Saturday, September 19, 2009

A Mystery Writer Ponders: Whodunnit?

Mystery novelist Ellis Goodman wrote a brief blog posting yesterday that summarizes his reasons for suspecting that Edward de Vere was the Bard.

Goodman homes in on Will Shakspere's last will and testament as reason aplenty to suspect something is very wrong with our traditional picture of "Shakespeare":

In addition, it is recognized his Will was poorly drawn, badly written and ungrammatical. Could this really be William Shakespeare? I decided there was a much better case to prove that De Vere was the true author of much of Shakespeare’s work; but, because of the fact that he was an aristocrat at the Court of Queen Elizabeth and a homosexual, he used Shakespeare as his “front man” at a time when anything to do with the theatre was considered low-class, rough, and tough. The theatre was banned from operating within the city limits, and no person of “class” would be seen at these entertainments.

So my conclusion is that William Shakespeare probably did not write these plays. What do you think?

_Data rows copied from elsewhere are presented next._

(** C10: every fit other than the string 'fill' is scale mode: the resolver
    returns what it returns for 'scale', the rounded source dimensions
    scaled by the minimum of the candidates. *)
Theorem C10_any_other_fit_is_scale
  (source dist : Size.t) (fit : string) (orientation : value) :
  fit <> "fill" ->
  getDistSize source dist fit orientation
  = getDistSize source dist "scale" orientation
  /\ getDistSize source dist fit orientation
     = let scale := getDistSize_scale source dist orientation in
       Size.make (Math_round (js_mul (Size.width source) scale))
                 (Math_round (js_mul (Size.height source) scale)).
Proof.
  intro Hfit.
  rewrite (getDistSize_not_fill source dist orientation Hfit).
  rewrite getDistSize_not_fill by discriminate.
  split; reflexivity.
Qed.

Lemma C10_any_other_fit_is_scale_witness :
  "cover" <> "fill"
  /\ getDistSize source_800x600 (Size.make (int 400) (int 0)) "cover" (int 1)
     = getDistSize source_800x600 (Size.make (int 400) (int 0)) "scale"
                   (int 1)
  /\ getDistSize source_800x600 (Size.make (int 400) (int 0)) "cover" (int 1)
     = Size.make (int 400) (int 300).
Proof.
  assert (Hfit : "cover" <> "fill") by discriminate.
  split; [exact Hfit |].
  destruct (@C10_any_other_fit_is_scale source_800x600
              (Size.make (int 400) (int 0)) "cover" (int 1) Hfit)
    as [H1 H2].
  split; [exact H1 | exact H2].
Defined.

(** ** The geometry resolver: bounds *)

Lemma min3_bounds (v1 v2 : value) :
  nonneg_ext (ToNumber v1) -> nonneg_ext (ToNumber v2) ->
  exists s : Q,
    Math_min [v1; v2; int 1] = Num (Finite s)
    /\ 0 <= s /\ s <= 1
    /\ below s (ToNumber v1) /\ below s (ToNumber v2).
Proof.
  unfold Math_min. cbn [fold_left ToNumber int].
  change (inject_Z 1) with 1%Q.
  destruct (ToNumber v1) as [| |c1|]; try contradiction;
    destruct (ToNumber v2) as [| |c2|]; try contradiction;
    cbn [nonneg_ext below Number.min Number.lt]; intros H1 H2;
    repeat split_Qlt;
    eexists; (split; [reflexivity |]); repeat split; trivial; lra.
Qed.

(** The candidate computed for a requested dimension [dv] compared against
    the source dimension [against]. *)
Lemma candidate_bound (against : Q) (dv : value) :
  0 <= against -> ~ negative dv ->
  let c := ToNumber (if ToBoolean dv
                     then js_div dv (Num (Finite against)) else int 1) in
  nonneg_ext c
  /\ forall s d, below s c -> 0 <= s ->
                 dv = Num (Finite d) -> 0 < d -> against * s <= d.
Proof.
  intros Ha Hd.
  destruct dv as [|[| |d|]]; cbn [ToBoolean].
  - split; [vm_compute; discriminate | discriminate].
  - split; [vm_compute; discriminate | discriminate].
  - exfalso. apply Hd. constructor.
  - apply not_negative_finite in Hd.
    destruct (Qeq_bool d 0) eqn:Ed; cbn [negb].
    + apply Qeq_bool_eq in Ed.
      split; [vm_compute; discriminate |].
      intros s d' _ _ [= <-] Hpos. lra.
    + assert (Hd0 := Qeq_bool_neq _ _ Ed).
      unfold js_div. cbn [ToNumber Number.div].
      destruct (Qeq_bool against 0) eqn:Ea.
      * apply Qeq_bool_eq in Ea. rewrite Ed.
        unfold Number.is_negative. cbn [Number.lt].
        assert (Hn : Qlt_bool d 0 = false) by (apply Qlt_bool_false_iff; lra).
        rewrite Hn. cbn [Number.signed_infinity xorb nonneg_ext below].
        split; [exact I |].
        intros s d' _ Hs [= <-] Hpos. rewrite Ea. lra.
      * apply Qeq_bool_neq in Ea. cbn [nonneg_ext below].
        assert (Hpos : 0 < against).
        { apply Qle_lteq in Ha. destruct Ha as [Ha | Ha]; [exact Ha |].
          exfalso. apply Ea. symmetry. exact Ha. }
        split.
        -- apply Qle_shift_div_l; [exact Hpos | lra].
        -- intros s d' Hs _ [= <-] _.
           apply (Qmult_le_compat_r _ _ against) in Hs; [| exact Ha].
           assert (Hd' : d / against * against == d) by (field; exact Ea).
           rewrite Hd' in Hs. rewrite Qmult_comm. exact Hs.
  - unfold js_div. cbn [ToNumber Number.div].
    unfold Number.is_negative. cbn [Number.lt].
    assert (Hn : Qlt_bool against 0 = false)
      by (apply Qlt_bool_false_iff; exact Ha).
    rewrite Hn. split; [exact I | discriminate].
Qed.

(** The scale factor for a source with non-negative dimensions and requested
    dimensions none of which is negative: a finite number between 0 and 1
    that brings the source inside the request, on each constrained axis;
    the axes of the request are exchanged for the orientations 6 and 8. *)
Lemma scale_factor_bounds (sw sh : Q) (dist : Size.t) (orientation : value) :
  0 <= sw -> 0 <= sh ->
  ~ negative (Size.width dist) -> ~ negative (Size.height dist) ->
  exists s : Q,
    getDistSize_scale (Size.make (Num (Finite sw)) (Num (Finite sh))) dist
                      orientation
    = Num (Finite s)
    /\ 0 <= s /\ s <= 1
    /\ (forall d, Size.width dist = Num (Finite d) -> 0 < d ->
                  (if quarter_turn orientation then sh else sw) * s <= d)
    /\ (forall d, Size.height dist = Num (Finite d) -> 0 < d ->
                  (if quarter_turn orientation then sw else sh) * s <= d).
Proof.
  intros Hsw Hsh Hdw Hdh.
  unfold getDistSize_scale. fold (quarter_turn orientation).
  cbn [Size.width Size.height].
  destruct (quarter_turn orientation).
  - destruct (candidate_bound Hsh Hdw) as [N1 B1].
    destruct (candidate_bound Hsw Hdh) as [N2 B2].
    destruct (min3_bounds _ _ N1 N2) as [s [Hs [H0 [H1 [L1 L2]]]]].
    exists s. split; [exact Hs |]. repeat split; trivial.
    + intros d. apply B1; assumption.
    + intros d. apply B2; assumption.
  - destruct (candidate_bound Hsw Hdw) as [N1 B1].
    destruct (candidate_bound Hsh Hdh) as [N2 B2].
    destruct (min3_bounds _ _ N1 N2) as [s [Hs [H0 [H1 [L1 L2]]]]].
    exists s. split; [exact Hs |]. repeat split; trivial.
    + intros d. apply B1; assumption.
    + intros d. apply B2; assumption.
Qed.

Lemma scale_mode_result (sw sh s : Q) (dist : Size.t) (fit : string)
  (orientation : value) :
  fit <> "fill" ->
  getDistSize_scale (Size.make (Num (Finite sw)) (Num (Finite sh))) dist
                    orientation = Num (Finite s) ->
  getDistSize (Size.make (Num (Finite sw)) (Num (Finite sh))) dist fit
              orientation
  = Size.make (int (round_Z (sw * s))) (int (round_Z (sh * s))).
Proof.
  intros Hfit Hs.
  rewrite getDistSize_not_fill by exact Hfit. rewrite Hs. reflexivity.
Qed.

(** In scale mode, with a source of non-negative dimensions and a request
    without a negative dimension, the target dimensions are integers at
    least 0. *)
Lemma scale_mode_nonneg_integers
  (sw sh : Q) (dist : Size.t) (fit : string) (orientation : value) :
  0 <= sw -> 0 <= sh -> fit <> "fill" ->
  ~ negative (Size.width dist) -> ~ negative (Size.height dist) ->
  exists w h : Z,
    getDistSize (Size.make (Num (Finite sw)) (Num (Finite sh))) dist fit
                orientation
    = Size.make (int w) (int h)
    /\ (0 <= w)%Z /\ (0 <= h)%Z.
Proof.
  intros Hsw Hsh Hfit Hdw Hdh.
  destruct (@scale_factor_bounds sw sh dist orientation Hsw Hsh Hdw Hdh)
    as [s [Hs [H0 _]]].
  exists (round_Z (sw * s)), (round_Z (sh * s)).
  split; [apply scale_mode_result; assumption |].
  split; apply round_Z_nonneg, Qmult_le_0_compat; assumption.
Qed.




(** C7, as stated, fails in fill mode: the requested dimensions are returned
    as they are, so the request {width: 1.5, height: 2, fit: 'fill'}, which
    passes validation, is resolved with width 1.5. *)
Lemma C7_counterexample :
  getDistSize source_800x600 (Size.make (Num (Finite 1.5)) (int 2)) "fill"
              (int 1)
  = Size.make (Num (Finite 1.5)) (int 2)
  /\ ~ nonneg_integer (Num (Finite 1.5))
  /\ exists r,
      settle request_fractional_fill (Loaded photo (Some (int 1)))
      = Resolve r
      /\ Result.width r = Num (Finite 1.5).
Proof.
  split; [reflexivity |]. split.
  - intros [z [_ [q [Heq Hq]]]]. injection Heq as <-.
    unfold Qeq in Hq. simpl in Hq. lia.
  - eexists. split; reflexivity.
Qed.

I, for one, think the Stratford will tells a lot more than even many Oxfordians recognize. Bonner Miller Cutting, host of this year's North American Oxfordian conference in Houston (Nov. 5-8), has done some of the best work on this subject that I've seen -- revealing, for one, that Will Shakspere used a Protestant boilerplate template. (So much for the "secret Catholic" theory.) So much more, I suspect, remains to be uncovered as skeptical eyes re-examine that legal document that for centuries has been thought to be the Bard's.

[Creative Commons image by rpongsaj]

Friday, September 18, 2009

Nothing Truer Than A Good Cause

Today's Shakespeare Oxford Society blog features a post by Boston filmmaker Cheryl Eagan-Donovan on her feature-length documentary film project Nothing Truer Than Truth.

Eagan-Donovan, who has optioned the documentary rights to "Shakespeare" By Another Name for her film, writes:

An A-list party boy on the continental circuit, a true alpha male, Edward de Vere was a man quite unlike any other. My documentary film project, Nothing is Truer than Truth, looks at the process of writing, where life experience, imitation of the masters, and relentless revision come together to create genius, as the key to discovering Edward de Vere as the true author of the works attributed to William Shakespeare. The film will reveal de Vere’s epic life story and introduce a brilliant, troubled, charming man.


"With over 60 hours of footage, I have produced two fundraising trailers, and have had the great privilege of meeting some truly extraordinary and exceedingly generous people. On screen, Sir Derek Jacobi and Mark Rylance regale us with their unique portraits of the earl, and British historian Charles Bird takes the viewer on a walking tour of Castle Hedingham, home of the De Vere family since the days of William the Conqueror." ...

As a writer, I am determined to tell this story. With your support, Nothing is Truer than Truth will prove that the universal appeal of Shakespeare’s work is due to the fact that the true author was a perfectionist, a world traveler, a temperamental, tempestuous trouble-maker, and most of all, a writer.

Tuesday, September 08, 2009

The Annals of Stratfordian Snark

For those who enjoy ringside view on a good row from time to time, yesterday Oliver Kamm, a financial columnist for the London Times, got into a rather snarky flame-war with some Oxfordians on his blog.

Starting off simply enough with the assertion that the Shakespeare authorship issue is "benign, if batty," Kamm gets drawn into the maelstrom and really, in so many words, loses his shit.

Oxfordian commenters call Kamm out on his factually dubious claims, and he just keeps coming back.

He writes:

"I do 'assume that Oxfordians are unscholarly cranks'. That's part of their job description. Their ... arguments bear as much relation to literary scholarship as do creationism to science and Holocaust denial to history. It's a sociological and pathological phenomenon rather than a literary one."

Credit to the Oxfordians who posted on his blog, who generally maintained a respectful and civil tone.

And credit to the unintentionally comical Mr. Kamm, who after posting nine increasingly shrill comments to his own original post, clearly enjoys having plenty more to say when he has nothing more to say.

Here's hoping we might see the defender of the Stratford faith make it toward 15 or 20 attempts at the last word. Here hear, Mr. Kamm. We suspect there's yet more nasty ad hominems and prickly appeals to authority to come.

Just, please, commenters all: Keep it polite. Let the good man dig his own hole.

POSTSCRIPT: All the fooferaw has now occasioned a bona fide Oxfordian-themed post from the Times's conspiracy lover.

POST-POSTSCRIPT (and comment bump): Author Michael Prescott ponders the larger meaning of Mr. Kamm's vituperations. Tally-ho!